Namun, Fiennes hanya dapat bergabung dengan “The Choral” setelah proyek lain berantakan pada menit terakhir. Dia melemparkan dirinya ke dalam peran Dr. Guthrie, seorang lelaki gay yang tertutup yang dihabiskan waktu bekerja sebagai direktur musik di Jerman sebelum perang telah menodai reputasinya dan membuat kesetiaannya dicurigai.

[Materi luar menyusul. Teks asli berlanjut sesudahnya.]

(* ===== verification/StreamSpec.v ===== *)
(** * What streams promise

    A consumer, the services of the stream and the network between them are one system
    ([sys_step]).  [stream_in_order]: the consumer tries to pass on what is in the stream,
    in order, without gaps or repetitions, from where it had read to, and a consumer that
    takes over begins before everything that was not tried, wherever the first one
    stopped.  What cannot be passed on is dropped ([failed_messages_are_dropped]). *)

From Stdlib Require Import ZArith Lia.
From Stdlib Require Strings.Byte Strings.String.
From stdpp Require Import base gmap list list_numbers numbers option countable.
From S2P Require Import Prelude RustStr Routing AccessControl FlowControl Router Node Execution Pipes Streams StreamService.

(** What is encoded is read back, by either implementation. *)
Class StreamCodecLaws `{StreamCodec} : Prop := {
  payload_read x b : encode_payload x = Some b -> decode_payload b = Some x;
  create_read x b : encode_create x = Some b -> decode_create b = Some x;
  push_read x b : encode_push x = Some b -> decode_push b = Some x;
  pull_read x b : encode_pull x = Some b -> decode_pull b = Some x;
  index_read x b : encode_index x = Some b -> decode_index b = Some x;
  init_read x b : encode_init x = Some b -> decode_init b = Some x;
  pulled_read x b : encode_pulled x = Some b -> decode_pulled b = Some x;
  indexed_read x b : encode_indexed x = Some b -> decode_indexed b = Some x;
  stream_cmd_read x b : encode_stream_cmd x = Some b -> decode_stream_cmd b = Some x
}.

(** Numbers of 64 bits can be written, and so can what is made of them. *)
Definition in_u64 (z : Z) : Prop := (0 <= z < 2 ^ 64)%Z.

Class StreamCodecTotal `{StreamCodec} : Prop := {
  payload_total x : is_Some (encode_payload x);
  create_total n : is_Some (encode_create (mkCreateStreamRequest n));
  init_total n : is_Some (encode_init (mkInitResponse n));
  get_total c n : is_Some (encode_index (IndexGet c n));
  save_total c n i : in_u64 i -> is_Some (encode_index (IndexSave c n i));
  indexed_total c n o : (forall i, o = Some i -> in_u64 i) -> is_Some (encode_indexed (mkIndexResponse c n o));
  pull_total id i n : in_u64 id -> in_u64 i -> in_u64 n -> is_Some (encode_pull (mkPullRequest id i n));
  pulled_total id ms : in_u64 id -> Forall (fun m => in_u64 (sm_index m)) ms -> is_Some (encode_pulled (mkPullResponse id ms));
  fetch_total : is_Some (encode_stream_cmd CmdFetch)
}.

(** ** The storage *)

(** What the storage has: the numbers from 0 on. *)
Definition stored (s : StreamStorage) : Prop :=
  ss_earliest s = 0%Z /\ (-1 <= ss_latest s)%Z /\
  forall i, (0 <= i <= ss_latest s)%Z <-> is_Some (ss_entries s !! i).

Definition numbered (s : StreamStorage) : Prop := forall i m, ss_entries s !! i = Some m -> sm_index m = i.

Lemma init_stored : stored init_partition /\ numbered init_partition.
Proof.
  split; [split_and!; [done|done|]|by intros i m; cbn [init_partition ss_entries]; rewrite lookup_empty].
  intros i. cbn [init_partition ss_entries ss_latest]. rewrite lookup_empty. split; [lia|by intros []].
Qed.

Lemma save_stored d s : stored s -> numbered s -> stored (save d s).2 /\ numbered (save d s).2.
Proof.
  intros (H1 & H2 & H3) Hn. split.
  - split_and!; cbn; [done|lia|]. intros i. destruct (decide (i = ss_latest s + 1)%Z) as [->|Hne].
    + rewrite lookup_insert_eq. split; [eauto|lia].
    + rewrite lookup_insert_ne by done. rewrite <-H3. lia.
  - intros i m. cbn. destruct (decide (i = ss_latest s + 1)%Z) as [->|Hne].
    + rewrite lookup_insert_eq. by intros [= <-].
    + rewrite lookup_insert_ne by done. apply Hn.
Qed.

(** The entries from [a] up to [b]. *)
Definition entries (s : StreamStorage) (a b : Z) : list StreamMessage := omap (fun i => ss_entries s !! i) (seqZ a (b - a)).

Lemma entries_nil s a : entries s a a = [].
Proof. unfold entries. by rewrite Z.sub_diag. Qed.

Lemma entries_app s a b c : (a <= b <= c)%Z -> entries s a c = entries s a b ++ entries s b c.
Proof.
  intros Hb. unfold entries. replace (c - a)%Z with ((b - a) + (c - b))%Z by lia.
  rewrite seqZ_app by lia. rewrite omap_app. by replace (a + (b - a))%Z with b by lia.
Qed.

(** Entries that are there do not change. *)
Lemma entries_save d s a b : stored s -> (b <= ss_latest s + 1)%Z -> entries (save d s).2 a b = entries s a b.
Proof.
  intros Hs Hb. unfold entries. apply list_omap_ext. apply Forall_Forall2_diag, list.Forall_forall. intros i Hi.
  apply elem_of_seqZ in Hi. cbn. by rewrite lookup_insert_ne by lia.
Qed.

Lemma fetch_entries s i limit : stored s -> (0 <= i)%Z -> (0 <= limit)%Z ->
  fetch i limit s = entries s i (Z.max i (Z.min (i + limit) (ss_latest s + 1))).
Proof.
  intros (He & Hl & Hs) Hi Hlim. unfold fetch. rewrite He, Z.max_l by lia. unfold entries.
  set (n := (Z.max i (Z.min (i + limit) (ss_latest s + 1)) - i)%Z).
  replace limit with (n + (limit - n))%Z at 1 by lia. rewrite seqZ_app by lia. rewrite omap_app.
  rewrite <-(app_nil_r (omap _ (seqZ i n))) at 2. f_equal.
  assert (forall l : list Z, (forall j, j ∈ l -> ss_entries s !! j = None) -> omap (fun i => ss_entries s !! i) l = []) as Hnone.
  { induction l as [|j l IH]; intros Hj; [done|]. cbn. rewrite (Hj j) by (by left). apply IH. intros j' Hj'. apply Hj. by right. }
  apply Hnone. intros j Hj. apply elem_of_seqZ in Hj. apply eq_None_not_Some. rewrite <-Hs. unfold n in Hj. lia.
Qed.

Lemma entries_length s a b : stored s -> (0 <= a)%Z -> (a <= b <= ss_latest s + 1)%Z -> length (entries s a b) = Z.to_nat (b - a).
Proof.
  intros (_ & _ & Hs) Ha Hb. unfold entries. rewrite <-(length_seqZ a (b - a)).
  assert (forall l : list Z, (forall j, j ∈ l -> is_Some (ss_entries s !! j)) ->
    length (omap (fun i => ss_entries s !! i) l) = length l) as Hsome.
  { induction l as [|j l IH]; intros Hj; [done|]. cbn. destruct (Hj j) as [x ->]; [by left|]. cbn. f_equal.
    apply IH. intros j' Hj'. apply Hj. by right. }
  apply Hsome. intros j Hj. apply elem_of_seqZ in Hj. apply Hs. lia.
Qed.

(** The last one has the last number. *)
Lemma entries_last s a b : stored s -> numbered s -> (0 <= a)%Z -> (a <= b <= ss_latest s + 1)%Z ->
  (a = b /\ list.last (entries s a b) = None) \/ (a < b)%Z /\ exists m, list.last (entries s a b) = Some m /\ sm_index m = (b - 1)%Z.
Proof.
  intros Hs Hn Ha Hb. destruct (decide (a = b)) as [->|Hne]; [left; by rewrite entries_nil|right]. split; [lia|].
  rewrite (entries_app s a (b - 1) b) by lia. destruct Hs as (_ & _ & Hs). destruct (proj1 (Hs (b - 1)%Z)) as [m Hm]; [lia|].
  assert (entries s (b - 1) b = [m]) as ->.
  { unfold entries. replace (b - (b - 1))%Z with 1%Z by lia. rewrite seqZ_cons by lia. cbn [omap list_omap]. by rewrite Hm. }
  rewrite last_snoc. eauto.
Qed.

(** ** The consumer *)

(** What it passes on: along the route of the message, or to the receiver. *)
Inductive passed :=
| PForward (m : LocalMessage)
| PReceiver (payload : option bytes).

(** What is seen of a consumer: its state, what it has tried to pass on with whether
    that succeeded, the requests it has sent, and its delayed events. *)
Record cview := mkCView {
  cv_self : StreamConsumer;
  cv_tried : attempts passed;
  cv_wire : list bytes;
  cv_timers : list (option bytes)
}.

Definition cv_out (v : cview) : list passed := (cv_tried v).*1.

Section Spec.
Context {TC : TransportCodec} `{SC : StreamCodec} {SL : StreamCodecLaws}.

(** The consumer [own] of the stream [name]; [rx] is the address of its receiver. *)
Context (own rx : Address) (client name : bytes) (sender : option Address).

Definition seff X (c : scall X) : X -> cview -> cview -> Prop :=
  match c in scall X return X -> cview -> cview -> Prop with
  | SCtx c =>
      match c in api _ _ X return X -> cview -> cview -> Prop with
      | ASend _ route payload _ _ => fun x g g' =>
          if bool_decide (route = [rx]) then
            g' = mkCView (cv_self g) (cv_tried g ++ [(PReceiver payload, is_ok x)]) (cv_wire g) (cv_timers g)
          else match x with
               | Ok _ => exists b, payload = Some b /\ g' = mkCView (cv_self g) (cv_tried g) (cv_wire g ++ [b]) (cv_timers g)
               | _ => g' = g
               end
      | AForward _ m _ => fun x g g' =>
          g' = mkCView (cv_self g) (cv_tried g ++ [(PForward m, is_ok x)]) (cv_wire g) (cv_timers g)
      | _ => fun _ g g' => g' = g
      end
  | SSetSelf (WConsumer w) => fun _ g g' => g' = mkCView w (cv_tried g) (cv_wire g) (cv_timers g)
  | SSpawnDelayed _ _ _ payload => fun _ g g' =>
      g' = mkCView (cv_self g) (cv_tried g) (cv_wire g) (cv_timers g ++ [payload])
  | _ => fun _ g g' => g' = g
  end.

(** What passing on a message amounts to; one that cannot be decoded is skipped. *)
Definition deliver1 (m : StreamMessage) : list passed :=
  match decode_transport (sm_data m) with
  | None => []
  | Some t =>
      let back := match sender with Some a => a :: return_route t | None => return_route t end in
      match onward_route t with
      | [] => [PReceiver (encode_stream_message m)]
      | _ => [PForward (mkLocalMessage (mkTransportMessage (version t) (onward_route t) back (payload t)) [])]
      end
  end.

Definition deliver (l : list StreamMessage) : list passed := l ≫= deliver1.

Lemma deliver_app l k : deliver (l ++ k) = deliver l ++ deliver k.
Proof. apply bind_app. Qed.

(** The parts of its state that stay. *)
Definition ours (w : StreamConsumer) : Prop :=
  sc_client_id w = client /\ sc_receiver_name w = name /\ sc_sender_address w = sender /\ sc_receiver_rx w = rx /\
  sc_service_route w <> [rx] /\ sc_index_route w <> [rx].

(** [t] has been tried as well. *)
Definition and_tried (t : attempts passed) (g : cview) : cview :=
  mkCView (cv_self g) (cv_tried g ++ t) (cv_wire g) (cv_timers g).

Lemma and_tried_nil g : and_tried [] g = g.
Proof. unfold and_tried. rewrite app_nil_r. by destruct g. Qed.

Lemma and_tried_app t t' g : and_tried t' (and_tried t g) = and_tried (t ++ t') g.
Proof. unfold and_tried. cbn. by rewrite app_assoc. Qed.

Lemma and_tried_out t g : cv_out (and_tried t g) = cv_out g ++ t.*1.
Proof. apply fmap_app. Qed.

Lemma pass_on_step w m g (I : cview -> Prop) (Q : unit -> cview -> Prop) :
  ours w -> I g -> (forall t, t.*1 = deliver1 m -> I (and_tried t g) /\ Q tt (and_tried t g)) ->
  ensures seff (pass_on own w m) g I Q.
Proof.
  intros (_ & _ & Hs & Hr & _) Hg Ht. unfold pass_on, deliver1 in *.
  destruct (decode_transport (sm_data m)) as [t|].
  2:{ destruct (Ht [] eq_refl) as [_ HQ]. rewrite and_tried_nil in HQ. by split. }
  rewrite Hs, Hr. unfold Route_modify, RouteBuilder_prepend, RouteBuilder_drop. cbn [rb_inner write_back].
  set (t' := match sender with Some addr => _ | None => t end).
  assert (t' = mkTransportMessage (version t) (onward_route t) (match sender with Some a => a :: return_route t | None => return_route t end)
    (payload t)) as -> by (unfold t'; by destruct sender, t).
  cbn [onward_route]. destruct (onward_route t) as [|a l]; cbn.
  - split; [done|]. intros x g1. rewrite bool_decide_true by done. intros ->. by apply (Ht [(_, _)]).
  - split; [done|]. intros x g1 ->. by apply (Ht [(_, _)]).
Qed.

Lemma pass_on_all_step w l g (I : cview -> Prop) (Q : unit -> cview -> Prop) :
  ours w ->
  (forall n t, t.*1 = deliver (take n l) -> I (and_tried t g)) ->
  (forall t, t.*1 = deliver l -> Q tt (and_tried t g)) ->
  ensures seff (pass_on_all own w l) g I Q.
Proof.
  intros Hw. revert g. induction l as [|m l IH]; intros g HI HQ; cbn [pass_on_all].
  - specialize (HI 0 [] eq_refl). specialize (HQ [] eq_refl). rewrite and_tried_nil in *. by split.
  - pose proof (HI 0 [] eq_refl) as H0. rewrite and_tried_nil in H0.
    apply ensures_bind, pass_on_step; [done|done|]. intros t Ht.
    split; [apply (HI 1); rewrite Ht; cbn; by rewrite app_nil_r|]. apply IH.
    + intros n t' Ht'. rewrite and_tried_app. apply (HI (S n)). by rewrite fmap_app, Ht, Ht'.
    + intros t' Ht'. rewrite and_tried_app. apply HQ. by rewrite fmap_app, Ht, Ht'.
Qed.

(** A delayed event to fetch more. *)
Definition fetch_payload (o : option bytes) : Prop :=
  exists f, StreamWorkerCmd_fetch = Ok f /\ o = encode_payload f.

Lemma fetch_interval_step d g (I : cview -> Prop) (Q : oresult unit -> cview -> Prop) :
  (forall o, fetch_payload o -> let g' := mkCView (cv_self g) (cv_tried g) (cv_wire g) (cv_timers g ++ [o]) in I g' /\ Q (Ok tt) g') ->
  I g -> (forall r, Q r g) -> ensures seff (fetch_interval own d) g I Q.
Proof.
  intros Ho Hg HQ. unfold fetch_interval. destruct StreamWorkerCmd_fetch as [f|e|] eqn:Ef; [|by split..].
  cbn. split; [done|]. intros a g1 ->. split; [done|]. intros r g1 ->. destruct r as [ctx|e|]; cbn; [|by split..].
  split; [done|]. intros [] g1 ->. apply Ho. by exists f.
Qed.

Lemma send_step route pp g (I : cview -> Prop) (Q : oresult unit -> cview -> Prop) :
  route <> [rx] ->
  (forall b, encode_payload pp = Some b ->
     let g' := mkCView (cv_self g) (cv_tried g) (cv_wire g ++ [b]) (cv_timers g) in I g' /\ Q (Ok tt) g') ->
  I g -> (forall r, r <> Ok tt -> Q r g) -> ensures seff (stream_send own route pp) g I Q.
Proof.
  intros Hr Hb Hg HQ. cbn. split; [done|]. intros x g1. rewrite bool_decide_false by done.
  destruct x as [[]|e|]; [intros (b & E & ->)|intros ->..]; [|by split; [|apply HQ]..]. by apply Hb.
Qed.

(** ** Requests and replies *)

Inductive wtoken :=
| WCreate
| WGet
| WSave (v : Z)
| WPull (index limit : Z).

“Dia tidak bisa berbicara tentang hidupnya sebagai pria gay, jadi dia memasukkan semuanya ke dalam musik,” kata Fiennes. “Di situlah dia mendapatkan kepuasan dan makna dalam hidupnya. Dan itu menggerakkan saya. Ada seniman, apakah mereka penulis atau komposer atau pelukis, yang raison d’etre yang akan diciptakan. Mereka memiliki keyakinan mendalam bahwa seni ini adalah hal transformatif yang dibutuhkan manusia untuk bertahan hidup.”

Dalam “The Choral,” sekelompok penyanyi amatir di Yorkshire berkumpul bersama di bawah bimbingan Dr. Guthrie untuk menampilkan “The Dream of Gerontius” karya Edward Elgar untuk komunitas mereka. Tekanan pemakaian perang pada para pemain dengan cara yang berbeda – pria yang lebih muda bergulat dengan rasa takut dipanggil untuk melayani, banyak wanita memiliki pacar di garis depan dan beberapa anggota yang lebih tua telah kehilangan anak dalam pertempuran. Mengingat apa yang terjadi di Ukraina dan Timur Tengah, Fiennes dapat menemukan paralel zaman modern.

“Kami berantakan,” kata Fiennes. “Di banyak dunia, Anda memiliki horor dan penghancuran perang terjadi dan orang -orang tidak tahu apakah mereka akan pergi untuk bertarung dan tidak kembali. Manusia tidak berhenti membunuh dan menghancurkan. Apa yang kami miliki? Kami memiliki musik, kami memiliki seni. Kami memiliki sesuatu yang dapat, untuk sesaat, membawa kami menjauh dari ketidakjelasan yang terus terjadi.”

Selanjutnya, Fiennes akan menukar pedesaan Inggris pada awal abad ke- 20 yang dilanda perang dengan Panem di suatu tempat di masa depan dystopian. Dia akan memerankan Presiden Coriolanus Snow di “The Cravings Gamings: Dawn on the Reaping,” yang akan mulai menembak pada bulan Oktober.

“Saya penggemar berat Donald Sutherland, yang memainkan peran dalam ‘The Hunger Gamings,’ dan saya pikir ini adalah waralaba yang cerdas,” kata Fiennes. “Naskahnya cukup bagus dan saya memiliki adegan dengan Jesse Plemons, yang saya penggemar berat, bahwa saya tidak sabar untuk memotret.”

Fiennes akan memainkan peran pendukung dalam film ini, sama seperti yang dia lakukan di “The Choral.” Terlepas dari tiga nominasi Oscar dan peran utama dalam movie -film seperti “The Grand Budapest Hotel” dan “The English Patient,” ia tidak keberatan berbagi sorotan.

“Ketika Anda berada dalam movie ensemble, itu menciptakan suasana komunitas yang hebat,” katanya. “Jika setiap orang memiliki sepotong kue, mereka merasa jauh lebih banyak diinvestasikan. Ini lebih seperti keluarga.”